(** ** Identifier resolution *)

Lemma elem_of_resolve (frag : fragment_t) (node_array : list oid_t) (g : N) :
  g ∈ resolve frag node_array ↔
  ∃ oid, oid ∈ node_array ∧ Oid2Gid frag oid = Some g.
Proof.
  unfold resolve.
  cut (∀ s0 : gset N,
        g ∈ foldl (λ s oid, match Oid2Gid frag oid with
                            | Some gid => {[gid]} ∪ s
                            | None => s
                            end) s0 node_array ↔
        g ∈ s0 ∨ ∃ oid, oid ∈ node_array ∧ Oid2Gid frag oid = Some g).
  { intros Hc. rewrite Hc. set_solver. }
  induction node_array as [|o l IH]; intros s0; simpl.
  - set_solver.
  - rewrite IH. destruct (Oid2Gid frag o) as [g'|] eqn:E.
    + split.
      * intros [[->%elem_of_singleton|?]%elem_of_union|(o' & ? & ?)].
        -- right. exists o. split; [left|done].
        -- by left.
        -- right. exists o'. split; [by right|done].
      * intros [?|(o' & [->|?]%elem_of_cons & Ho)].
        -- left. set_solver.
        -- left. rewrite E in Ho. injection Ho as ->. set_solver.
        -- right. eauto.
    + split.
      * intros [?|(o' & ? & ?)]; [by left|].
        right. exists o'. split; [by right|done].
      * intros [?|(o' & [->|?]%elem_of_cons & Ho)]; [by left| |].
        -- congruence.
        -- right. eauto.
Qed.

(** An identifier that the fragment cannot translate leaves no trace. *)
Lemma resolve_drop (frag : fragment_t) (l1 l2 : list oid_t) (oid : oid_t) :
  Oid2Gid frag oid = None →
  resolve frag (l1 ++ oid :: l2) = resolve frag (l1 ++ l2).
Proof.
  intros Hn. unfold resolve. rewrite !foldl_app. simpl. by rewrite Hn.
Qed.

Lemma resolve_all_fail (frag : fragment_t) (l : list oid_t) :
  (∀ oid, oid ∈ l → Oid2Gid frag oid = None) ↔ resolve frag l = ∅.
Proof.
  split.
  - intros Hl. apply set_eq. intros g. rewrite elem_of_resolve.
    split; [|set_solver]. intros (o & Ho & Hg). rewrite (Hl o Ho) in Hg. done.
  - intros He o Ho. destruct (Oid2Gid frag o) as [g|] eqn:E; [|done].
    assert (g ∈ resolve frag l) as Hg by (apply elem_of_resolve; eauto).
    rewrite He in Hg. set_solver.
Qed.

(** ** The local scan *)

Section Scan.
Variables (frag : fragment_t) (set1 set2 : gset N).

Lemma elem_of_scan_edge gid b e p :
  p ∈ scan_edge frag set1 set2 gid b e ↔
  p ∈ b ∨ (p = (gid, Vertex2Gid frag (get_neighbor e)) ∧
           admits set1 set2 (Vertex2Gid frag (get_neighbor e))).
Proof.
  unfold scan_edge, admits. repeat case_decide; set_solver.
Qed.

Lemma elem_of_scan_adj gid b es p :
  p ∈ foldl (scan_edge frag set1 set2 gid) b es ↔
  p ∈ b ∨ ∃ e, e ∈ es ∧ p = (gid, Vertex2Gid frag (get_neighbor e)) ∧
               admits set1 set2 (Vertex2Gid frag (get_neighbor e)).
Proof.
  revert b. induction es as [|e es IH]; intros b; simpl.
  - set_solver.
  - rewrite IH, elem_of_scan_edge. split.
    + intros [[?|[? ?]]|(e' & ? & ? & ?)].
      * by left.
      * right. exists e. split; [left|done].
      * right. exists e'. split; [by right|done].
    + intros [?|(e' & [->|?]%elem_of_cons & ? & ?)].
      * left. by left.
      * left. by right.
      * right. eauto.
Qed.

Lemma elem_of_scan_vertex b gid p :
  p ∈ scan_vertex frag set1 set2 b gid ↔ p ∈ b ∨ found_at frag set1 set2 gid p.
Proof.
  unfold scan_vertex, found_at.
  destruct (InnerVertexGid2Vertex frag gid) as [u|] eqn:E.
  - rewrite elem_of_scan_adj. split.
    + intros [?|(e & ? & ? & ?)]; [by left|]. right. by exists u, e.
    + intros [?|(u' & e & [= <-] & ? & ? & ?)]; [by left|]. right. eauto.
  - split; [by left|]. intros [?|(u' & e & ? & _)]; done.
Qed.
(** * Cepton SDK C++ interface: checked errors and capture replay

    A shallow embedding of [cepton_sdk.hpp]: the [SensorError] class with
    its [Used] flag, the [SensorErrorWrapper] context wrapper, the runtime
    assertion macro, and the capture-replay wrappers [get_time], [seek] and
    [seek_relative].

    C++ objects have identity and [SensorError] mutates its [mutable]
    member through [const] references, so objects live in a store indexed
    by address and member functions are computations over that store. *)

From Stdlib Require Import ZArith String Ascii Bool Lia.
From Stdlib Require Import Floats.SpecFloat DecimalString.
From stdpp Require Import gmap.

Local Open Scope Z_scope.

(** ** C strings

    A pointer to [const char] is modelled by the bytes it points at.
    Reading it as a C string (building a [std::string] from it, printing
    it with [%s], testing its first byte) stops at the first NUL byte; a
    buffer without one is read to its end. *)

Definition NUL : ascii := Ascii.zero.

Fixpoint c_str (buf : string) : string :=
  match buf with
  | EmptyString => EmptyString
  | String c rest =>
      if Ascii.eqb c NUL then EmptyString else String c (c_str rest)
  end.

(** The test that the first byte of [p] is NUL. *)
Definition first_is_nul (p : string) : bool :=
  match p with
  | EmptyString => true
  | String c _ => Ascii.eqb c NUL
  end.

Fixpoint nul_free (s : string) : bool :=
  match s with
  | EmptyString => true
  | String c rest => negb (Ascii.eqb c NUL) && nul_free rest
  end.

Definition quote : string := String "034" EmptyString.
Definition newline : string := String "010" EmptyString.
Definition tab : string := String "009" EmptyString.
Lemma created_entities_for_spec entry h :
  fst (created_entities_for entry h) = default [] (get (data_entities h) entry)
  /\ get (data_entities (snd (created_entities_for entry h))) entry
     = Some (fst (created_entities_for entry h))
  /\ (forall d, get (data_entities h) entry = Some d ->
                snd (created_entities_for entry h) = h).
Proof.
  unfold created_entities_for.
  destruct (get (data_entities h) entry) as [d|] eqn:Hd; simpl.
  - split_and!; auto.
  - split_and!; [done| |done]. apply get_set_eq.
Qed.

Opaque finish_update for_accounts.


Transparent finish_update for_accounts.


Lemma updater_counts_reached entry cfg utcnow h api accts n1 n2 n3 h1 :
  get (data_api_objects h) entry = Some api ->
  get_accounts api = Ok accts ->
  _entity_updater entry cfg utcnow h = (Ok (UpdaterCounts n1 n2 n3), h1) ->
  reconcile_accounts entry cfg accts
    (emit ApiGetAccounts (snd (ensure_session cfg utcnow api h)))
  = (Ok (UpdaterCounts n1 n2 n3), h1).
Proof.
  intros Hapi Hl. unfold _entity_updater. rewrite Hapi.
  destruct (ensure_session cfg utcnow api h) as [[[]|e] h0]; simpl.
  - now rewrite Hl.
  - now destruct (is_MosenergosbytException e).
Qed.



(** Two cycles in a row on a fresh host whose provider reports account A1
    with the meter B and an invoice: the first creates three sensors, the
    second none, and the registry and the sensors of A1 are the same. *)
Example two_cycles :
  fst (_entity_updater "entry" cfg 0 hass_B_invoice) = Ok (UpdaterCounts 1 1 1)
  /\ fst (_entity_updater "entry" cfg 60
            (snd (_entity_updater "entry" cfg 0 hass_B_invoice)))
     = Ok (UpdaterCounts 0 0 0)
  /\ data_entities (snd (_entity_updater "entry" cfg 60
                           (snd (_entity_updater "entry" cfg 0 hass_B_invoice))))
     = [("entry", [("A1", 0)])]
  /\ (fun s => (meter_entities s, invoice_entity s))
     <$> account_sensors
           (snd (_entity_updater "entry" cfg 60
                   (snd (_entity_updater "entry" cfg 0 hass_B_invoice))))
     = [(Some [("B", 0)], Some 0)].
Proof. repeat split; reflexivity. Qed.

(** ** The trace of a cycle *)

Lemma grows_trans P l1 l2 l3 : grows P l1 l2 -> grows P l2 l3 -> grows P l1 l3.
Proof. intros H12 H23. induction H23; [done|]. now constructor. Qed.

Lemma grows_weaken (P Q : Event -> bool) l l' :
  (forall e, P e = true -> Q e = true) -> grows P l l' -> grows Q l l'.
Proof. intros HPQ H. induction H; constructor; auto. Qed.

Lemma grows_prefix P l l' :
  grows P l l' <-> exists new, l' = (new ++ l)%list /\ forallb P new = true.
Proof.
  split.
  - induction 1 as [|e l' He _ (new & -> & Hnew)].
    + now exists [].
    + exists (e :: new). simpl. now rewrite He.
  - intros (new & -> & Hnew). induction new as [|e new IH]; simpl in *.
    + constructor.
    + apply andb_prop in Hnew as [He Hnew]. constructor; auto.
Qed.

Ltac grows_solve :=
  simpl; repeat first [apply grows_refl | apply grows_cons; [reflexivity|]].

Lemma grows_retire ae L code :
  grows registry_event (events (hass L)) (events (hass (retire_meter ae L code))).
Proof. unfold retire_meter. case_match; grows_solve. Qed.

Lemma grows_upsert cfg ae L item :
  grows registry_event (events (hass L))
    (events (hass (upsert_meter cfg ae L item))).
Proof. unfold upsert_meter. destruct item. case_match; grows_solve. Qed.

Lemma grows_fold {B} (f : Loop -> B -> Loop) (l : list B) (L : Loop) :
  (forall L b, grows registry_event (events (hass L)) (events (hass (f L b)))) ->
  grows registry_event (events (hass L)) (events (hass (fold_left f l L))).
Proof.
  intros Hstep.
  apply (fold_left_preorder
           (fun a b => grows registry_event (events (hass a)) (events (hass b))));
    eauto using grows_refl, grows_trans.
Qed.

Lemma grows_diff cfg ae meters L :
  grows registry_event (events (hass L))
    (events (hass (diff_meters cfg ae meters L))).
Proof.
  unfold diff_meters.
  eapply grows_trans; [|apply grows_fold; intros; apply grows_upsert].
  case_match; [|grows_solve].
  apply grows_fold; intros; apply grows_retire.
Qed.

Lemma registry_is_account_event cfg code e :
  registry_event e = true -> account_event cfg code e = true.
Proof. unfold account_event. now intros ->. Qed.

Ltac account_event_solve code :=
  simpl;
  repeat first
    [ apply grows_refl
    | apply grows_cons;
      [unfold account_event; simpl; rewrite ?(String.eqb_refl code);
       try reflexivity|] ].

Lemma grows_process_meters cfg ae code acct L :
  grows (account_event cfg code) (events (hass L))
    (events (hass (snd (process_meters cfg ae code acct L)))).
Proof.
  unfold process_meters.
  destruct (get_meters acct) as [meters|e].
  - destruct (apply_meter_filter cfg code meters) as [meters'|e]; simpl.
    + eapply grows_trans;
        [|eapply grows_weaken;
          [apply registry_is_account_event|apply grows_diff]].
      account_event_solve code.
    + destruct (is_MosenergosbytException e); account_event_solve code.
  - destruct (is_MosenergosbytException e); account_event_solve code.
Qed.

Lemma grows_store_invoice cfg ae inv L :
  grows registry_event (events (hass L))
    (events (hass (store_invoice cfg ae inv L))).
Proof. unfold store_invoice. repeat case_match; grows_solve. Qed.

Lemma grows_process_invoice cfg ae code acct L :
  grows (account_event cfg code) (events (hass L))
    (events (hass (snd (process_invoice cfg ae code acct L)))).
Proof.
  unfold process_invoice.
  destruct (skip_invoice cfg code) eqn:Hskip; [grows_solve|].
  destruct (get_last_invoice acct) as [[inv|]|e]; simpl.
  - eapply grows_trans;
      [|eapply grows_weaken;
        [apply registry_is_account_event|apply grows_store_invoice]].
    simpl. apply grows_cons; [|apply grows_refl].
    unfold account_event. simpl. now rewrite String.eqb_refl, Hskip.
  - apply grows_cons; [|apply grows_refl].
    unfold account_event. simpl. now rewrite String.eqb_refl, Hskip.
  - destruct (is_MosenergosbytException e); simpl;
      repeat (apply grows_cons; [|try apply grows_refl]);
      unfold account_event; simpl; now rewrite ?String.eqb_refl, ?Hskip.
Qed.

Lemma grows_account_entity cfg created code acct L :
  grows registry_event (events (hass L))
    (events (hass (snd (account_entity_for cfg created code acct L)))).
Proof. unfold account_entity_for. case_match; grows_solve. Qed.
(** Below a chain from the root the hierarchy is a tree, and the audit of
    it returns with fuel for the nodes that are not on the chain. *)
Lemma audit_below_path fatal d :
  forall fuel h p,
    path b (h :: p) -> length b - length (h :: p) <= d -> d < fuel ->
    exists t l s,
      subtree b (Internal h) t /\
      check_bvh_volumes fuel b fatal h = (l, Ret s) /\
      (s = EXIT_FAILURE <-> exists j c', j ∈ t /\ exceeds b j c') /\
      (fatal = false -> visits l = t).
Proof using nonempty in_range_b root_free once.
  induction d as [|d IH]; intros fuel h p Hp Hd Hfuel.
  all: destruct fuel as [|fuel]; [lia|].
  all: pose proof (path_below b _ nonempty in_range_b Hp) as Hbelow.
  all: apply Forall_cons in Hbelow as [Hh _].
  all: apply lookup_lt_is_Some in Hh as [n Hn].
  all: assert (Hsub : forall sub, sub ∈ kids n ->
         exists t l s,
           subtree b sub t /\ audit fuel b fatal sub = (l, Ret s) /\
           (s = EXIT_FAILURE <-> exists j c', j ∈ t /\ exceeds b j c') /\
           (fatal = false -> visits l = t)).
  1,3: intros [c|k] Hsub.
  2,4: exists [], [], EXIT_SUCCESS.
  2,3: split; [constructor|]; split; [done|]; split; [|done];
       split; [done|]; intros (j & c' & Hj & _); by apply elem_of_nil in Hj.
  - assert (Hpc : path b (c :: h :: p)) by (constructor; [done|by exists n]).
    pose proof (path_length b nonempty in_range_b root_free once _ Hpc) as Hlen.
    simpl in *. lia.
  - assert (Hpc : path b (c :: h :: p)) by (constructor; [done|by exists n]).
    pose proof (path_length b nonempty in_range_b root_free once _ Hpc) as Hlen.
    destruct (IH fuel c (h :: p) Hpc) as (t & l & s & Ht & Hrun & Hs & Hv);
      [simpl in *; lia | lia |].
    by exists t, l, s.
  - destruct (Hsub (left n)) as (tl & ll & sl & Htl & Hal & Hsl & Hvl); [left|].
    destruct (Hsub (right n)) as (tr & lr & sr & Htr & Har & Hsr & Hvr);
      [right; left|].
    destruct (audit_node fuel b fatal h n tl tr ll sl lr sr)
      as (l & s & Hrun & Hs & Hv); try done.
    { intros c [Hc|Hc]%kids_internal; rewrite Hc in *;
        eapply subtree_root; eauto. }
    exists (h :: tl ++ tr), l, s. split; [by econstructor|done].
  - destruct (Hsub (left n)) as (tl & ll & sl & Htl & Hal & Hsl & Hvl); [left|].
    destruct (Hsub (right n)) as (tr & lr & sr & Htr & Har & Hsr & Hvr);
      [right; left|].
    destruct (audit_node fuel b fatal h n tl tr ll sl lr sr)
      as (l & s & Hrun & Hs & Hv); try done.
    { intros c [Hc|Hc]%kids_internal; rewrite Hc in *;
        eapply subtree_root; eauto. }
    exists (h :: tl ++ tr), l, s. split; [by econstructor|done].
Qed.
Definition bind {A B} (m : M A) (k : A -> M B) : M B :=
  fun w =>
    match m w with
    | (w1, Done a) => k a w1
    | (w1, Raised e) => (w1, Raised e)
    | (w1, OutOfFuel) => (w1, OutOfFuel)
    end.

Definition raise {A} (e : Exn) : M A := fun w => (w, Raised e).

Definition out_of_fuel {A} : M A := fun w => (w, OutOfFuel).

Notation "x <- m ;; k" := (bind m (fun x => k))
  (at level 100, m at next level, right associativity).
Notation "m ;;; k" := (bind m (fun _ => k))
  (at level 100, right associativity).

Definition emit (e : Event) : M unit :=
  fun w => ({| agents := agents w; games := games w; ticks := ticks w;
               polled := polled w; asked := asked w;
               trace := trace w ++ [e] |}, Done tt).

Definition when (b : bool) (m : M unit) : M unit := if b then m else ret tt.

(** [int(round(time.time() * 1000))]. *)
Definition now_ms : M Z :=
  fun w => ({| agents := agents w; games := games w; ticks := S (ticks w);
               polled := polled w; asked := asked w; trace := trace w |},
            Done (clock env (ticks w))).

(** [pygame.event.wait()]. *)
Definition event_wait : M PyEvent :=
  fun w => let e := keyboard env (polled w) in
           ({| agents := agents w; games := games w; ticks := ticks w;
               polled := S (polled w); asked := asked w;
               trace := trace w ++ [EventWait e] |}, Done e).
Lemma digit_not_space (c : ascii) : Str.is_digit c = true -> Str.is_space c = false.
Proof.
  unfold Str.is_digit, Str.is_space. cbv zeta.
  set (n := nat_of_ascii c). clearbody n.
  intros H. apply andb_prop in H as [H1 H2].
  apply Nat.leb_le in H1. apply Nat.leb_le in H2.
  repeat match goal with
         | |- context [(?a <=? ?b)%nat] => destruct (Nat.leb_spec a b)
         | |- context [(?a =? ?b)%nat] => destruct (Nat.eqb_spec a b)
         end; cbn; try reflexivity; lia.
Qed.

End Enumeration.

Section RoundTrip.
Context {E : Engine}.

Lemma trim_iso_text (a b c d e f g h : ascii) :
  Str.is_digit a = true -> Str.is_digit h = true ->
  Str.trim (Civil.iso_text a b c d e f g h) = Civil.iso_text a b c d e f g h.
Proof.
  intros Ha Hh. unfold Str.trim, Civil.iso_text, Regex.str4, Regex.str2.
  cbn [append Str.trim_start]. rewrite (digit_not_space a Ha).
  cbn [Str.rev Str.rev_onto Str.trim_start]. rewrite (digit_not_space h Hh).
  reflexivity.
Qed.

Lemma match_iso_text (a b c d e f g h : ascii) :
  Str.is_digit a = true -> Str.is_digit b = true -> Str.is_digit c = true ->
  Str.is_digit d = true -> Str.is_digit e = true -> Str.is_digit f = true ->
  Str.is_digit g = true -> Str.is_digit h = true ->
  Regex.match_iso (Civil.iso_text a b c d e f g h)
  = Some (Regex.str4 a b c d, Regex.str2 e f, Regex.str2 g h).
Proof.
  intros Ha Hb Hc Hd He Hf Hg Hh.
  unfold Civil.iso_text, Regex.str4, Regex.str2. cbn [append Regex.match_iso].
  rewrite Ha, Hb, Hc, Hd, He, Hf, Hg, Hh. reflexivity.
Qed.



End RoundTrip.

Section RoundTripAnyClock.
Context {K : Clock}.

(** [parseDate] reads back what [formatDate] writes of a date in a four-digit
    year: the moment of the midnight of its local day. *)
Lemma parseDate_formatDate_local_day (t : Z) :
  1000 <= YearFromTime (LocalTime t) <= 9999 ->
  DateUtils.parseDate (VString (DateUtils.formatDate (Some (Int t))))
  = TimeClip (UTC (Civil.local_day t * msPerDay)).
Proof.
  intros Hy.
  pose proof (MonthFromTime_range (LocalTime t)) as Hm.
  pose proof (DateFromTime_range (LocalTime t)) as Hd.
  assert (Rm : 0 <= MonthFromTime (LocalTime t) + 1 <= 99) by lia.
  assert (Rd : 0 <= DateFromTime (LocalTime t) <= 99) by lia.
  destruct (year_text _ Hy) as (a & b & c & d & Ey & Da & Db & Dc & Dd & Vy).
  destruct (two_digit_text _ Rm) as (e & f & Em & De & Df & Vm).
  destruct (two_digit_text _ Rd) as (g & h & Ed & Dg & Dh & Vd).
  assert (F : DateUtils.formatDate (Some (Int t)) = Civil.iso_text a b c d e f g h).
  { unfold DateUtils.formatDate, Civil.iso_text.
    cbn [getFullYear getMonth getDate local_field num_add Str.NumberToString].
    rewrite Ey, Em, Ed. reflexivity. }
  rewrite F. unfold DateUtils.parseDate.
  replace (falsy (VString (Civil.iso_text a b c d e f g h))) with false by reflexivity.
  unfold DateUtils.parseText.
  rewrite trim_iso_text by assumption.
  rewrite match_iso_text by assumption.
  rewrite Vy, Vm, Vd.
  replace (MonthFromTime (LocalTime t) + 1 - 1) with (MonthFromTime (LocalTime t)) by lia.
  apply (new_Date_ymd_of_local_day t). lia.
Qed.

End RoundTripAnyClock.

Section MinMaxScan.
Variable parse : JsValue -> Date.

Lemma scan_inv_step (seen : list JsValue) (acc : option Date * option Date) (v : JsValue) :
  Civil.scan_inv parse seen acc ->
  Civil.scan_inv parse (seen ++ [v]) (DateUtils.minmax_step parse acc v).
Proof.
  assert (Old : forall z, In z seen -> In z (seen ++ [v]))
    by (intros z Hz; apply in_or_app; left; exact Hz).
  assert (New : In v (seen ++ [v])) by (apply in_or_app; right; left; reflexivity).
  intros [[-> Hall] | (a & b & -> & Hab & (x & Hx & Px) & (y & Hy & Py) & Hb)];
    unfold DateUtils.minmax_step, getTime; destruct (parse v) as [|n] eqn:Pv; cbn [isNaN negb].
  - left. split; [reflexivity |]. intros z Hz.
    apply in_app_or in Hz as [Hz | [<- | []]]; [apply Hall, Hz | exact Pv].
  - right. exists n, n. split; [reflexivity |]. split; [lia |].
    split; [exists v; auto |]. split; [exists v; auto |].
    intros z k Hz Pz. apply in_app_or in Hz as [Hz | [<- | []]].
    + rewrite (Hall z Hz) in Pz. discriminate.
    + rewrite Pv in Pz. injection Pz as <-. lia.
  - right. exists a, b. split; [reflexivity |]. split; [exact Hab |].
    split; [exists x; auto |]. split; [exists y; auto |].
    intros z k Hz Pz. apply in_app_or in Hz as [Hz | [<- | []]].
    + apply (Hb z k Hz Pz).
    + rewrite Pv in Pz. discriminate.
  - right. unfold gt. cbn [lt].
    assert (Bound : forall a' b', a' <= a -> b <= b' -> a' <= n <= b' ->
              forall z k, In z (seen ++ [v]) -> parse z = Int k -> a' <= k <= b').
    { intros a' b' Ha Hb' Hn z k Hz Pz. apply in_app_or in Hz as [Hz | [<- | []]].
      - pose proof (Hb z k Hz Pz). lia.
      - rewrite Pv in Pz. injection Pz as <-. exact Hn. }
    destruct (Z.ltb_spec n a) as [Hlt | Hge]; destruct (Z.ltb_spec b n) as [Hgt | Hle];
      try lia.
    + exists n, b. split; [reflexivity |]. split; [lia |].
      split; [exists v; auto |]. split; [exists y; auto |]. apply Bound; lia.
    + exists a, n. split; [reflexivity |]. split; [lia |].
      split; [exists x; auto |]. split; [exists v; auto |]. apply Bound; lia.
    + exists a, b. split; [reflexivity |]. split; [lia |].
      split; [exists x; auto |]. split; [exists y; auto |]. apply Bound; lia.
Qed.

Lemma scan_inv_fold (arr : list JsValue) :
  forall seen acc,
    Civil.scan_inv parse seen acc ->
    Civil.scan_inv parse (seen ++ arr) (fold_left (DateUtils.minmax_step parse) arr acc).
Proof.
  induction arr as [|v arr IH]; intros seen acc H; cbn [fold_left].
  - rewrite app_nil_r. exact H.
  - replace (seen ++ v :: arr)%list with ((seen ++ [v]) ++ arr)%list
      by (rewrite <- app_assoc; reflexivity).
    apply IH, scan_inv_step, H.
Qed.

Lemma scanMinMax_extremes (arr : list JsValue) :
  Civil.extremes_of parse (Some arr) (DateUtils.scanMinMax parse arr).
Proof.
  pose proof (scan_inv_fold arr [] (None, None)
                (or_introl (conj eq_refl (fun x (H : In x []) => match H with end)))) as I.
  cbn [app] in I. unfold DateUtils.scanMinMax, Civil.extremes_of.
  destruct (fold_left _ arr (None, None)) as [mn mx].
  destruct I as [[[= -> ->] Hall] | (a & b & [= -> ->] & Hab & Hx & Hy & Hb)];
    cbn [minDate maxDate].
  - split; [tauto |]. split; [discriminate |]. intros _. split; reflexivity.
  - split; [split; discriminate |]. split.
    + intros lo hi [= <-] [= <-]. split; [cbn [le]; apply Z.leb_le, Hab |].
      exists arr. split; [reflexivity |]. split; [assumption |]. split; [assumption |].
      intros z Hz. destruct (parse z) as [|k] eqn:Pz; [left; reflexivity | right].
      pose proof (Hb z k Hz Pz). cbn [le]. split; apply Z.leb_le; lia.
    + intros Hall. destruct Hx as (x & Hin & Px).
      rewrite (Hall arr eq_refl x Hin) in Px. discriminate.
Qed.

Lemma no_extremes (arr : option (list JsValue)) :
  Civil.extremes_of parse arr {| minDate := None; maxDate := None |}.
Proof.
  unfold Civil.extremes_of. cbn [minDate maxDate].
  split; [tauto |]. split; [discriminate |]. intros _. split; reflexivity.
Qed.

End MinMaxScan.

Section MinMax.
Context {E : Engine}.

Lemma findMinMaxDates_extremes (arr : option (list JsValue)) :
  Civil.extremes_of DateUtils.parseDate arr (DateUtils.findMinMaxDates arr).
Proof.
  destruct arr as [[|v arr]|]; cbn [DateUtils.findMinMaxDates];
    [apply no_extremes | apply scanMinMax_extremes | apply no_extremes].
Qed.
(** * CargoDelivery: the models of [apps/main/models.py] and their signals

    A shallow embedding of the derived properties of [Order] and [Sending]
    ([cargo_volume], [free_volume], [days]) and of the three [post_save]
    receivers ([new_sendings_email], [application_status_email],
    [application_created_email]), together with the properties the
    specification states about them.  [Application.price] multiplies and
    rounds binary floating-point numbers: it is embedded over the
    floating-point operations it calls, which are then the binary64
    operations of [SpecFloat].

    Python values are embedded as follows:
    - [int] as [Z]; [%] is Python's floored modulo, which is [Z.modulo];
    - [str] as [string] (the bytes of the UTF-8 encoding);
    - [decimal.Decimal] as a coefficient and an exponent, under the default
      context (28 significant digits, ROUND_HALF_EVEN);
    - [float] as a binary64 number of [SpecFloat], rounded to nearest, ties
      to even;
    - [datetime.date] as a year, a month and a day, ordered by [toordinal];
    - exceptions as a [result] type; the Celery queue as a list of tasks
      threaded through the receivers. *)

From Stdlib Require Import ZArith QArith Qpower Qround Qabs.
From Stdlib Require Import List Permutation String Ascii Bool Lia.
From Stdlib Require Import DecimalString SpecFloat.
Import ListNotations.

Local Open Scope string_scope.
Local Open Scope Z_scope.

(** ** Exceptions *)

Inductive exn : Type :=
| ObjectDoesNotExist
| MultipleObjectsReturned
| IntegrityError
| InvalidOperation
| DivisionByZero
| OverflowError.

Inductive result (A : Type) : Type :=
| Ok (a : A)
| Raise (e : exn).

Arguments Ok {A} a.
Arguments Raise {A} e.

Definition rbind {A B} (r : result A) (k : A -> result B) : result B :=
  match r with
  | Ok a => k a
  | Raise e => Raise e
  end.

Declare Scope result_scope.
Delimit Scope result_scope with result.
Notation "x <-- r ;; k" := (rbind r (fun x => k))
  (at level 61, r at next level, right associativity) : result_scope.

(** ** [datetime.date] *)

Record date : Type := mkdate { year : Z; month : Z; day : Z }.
• • • • • • •
Nothing should appear in the output except the lines from the one with "- [int] as [Z];" through the end of the records above, copied exactly.

*EXERCISE OUTPUT*:
    - [int] as [Z]; [%] is Python's floored modulo, which is [Z.modulo];
    - [str] as [string] (the bytes of the UTF-8 encoding);
    - [decimal.Decimal] as a coefficient and an exponent, under the default
      context (28 significant digits, ROUND_HALF_EVEN);
    - [float] as a binary64 number of [SpecFloat], rounded to nearest, ties
      to even;
    - [datetime.date] as a year, a month and a day, ordered by [toordinal];
    - exceptions as a [result] type; the Celery queue as a list of tasks
      threaded through the receivers. *)

From Stdlib Require Import ZArith QArith Qpower Qround Qabs.
From Stdlib Require Import List Permutation String Ascii Bool Lia.
From Stdlib Require Import DecimalString SpecFloat.
Import ListNotations.

Local Open Scope string_scope.
Local Open Scope Z_scope.

(** ** Exceptions *)

Inductive exn : Type :=
| ObjectDoesNotExist
| MultipleObjectsReturned
| IntegrityError
| InvalidOperation
| DivisionByZero
| OverflowError.

Inductive result (A : Type) : Type :=
| Ok (a : A)
| Raise (e : exn).

Arguments Ok {A} a.
Arguments Raise {A} e.

Definition rbind {A B} (r : result A) (k : A -> result B) : result B :=
  match r with
  | Ok a => k a
  | Raise e => Raise e
  end.

Declare Scope result_scope.
Delimit Scope result_scope with result.
Notation "x <-- r ;; k" := (rbind r (fun x => k))
  (at level 61, r at next level, right associativity) : result_scope.

(** ** [datetime.date] *)

Record date : Type := mkdate { year : Z; month : Z; day : Z }.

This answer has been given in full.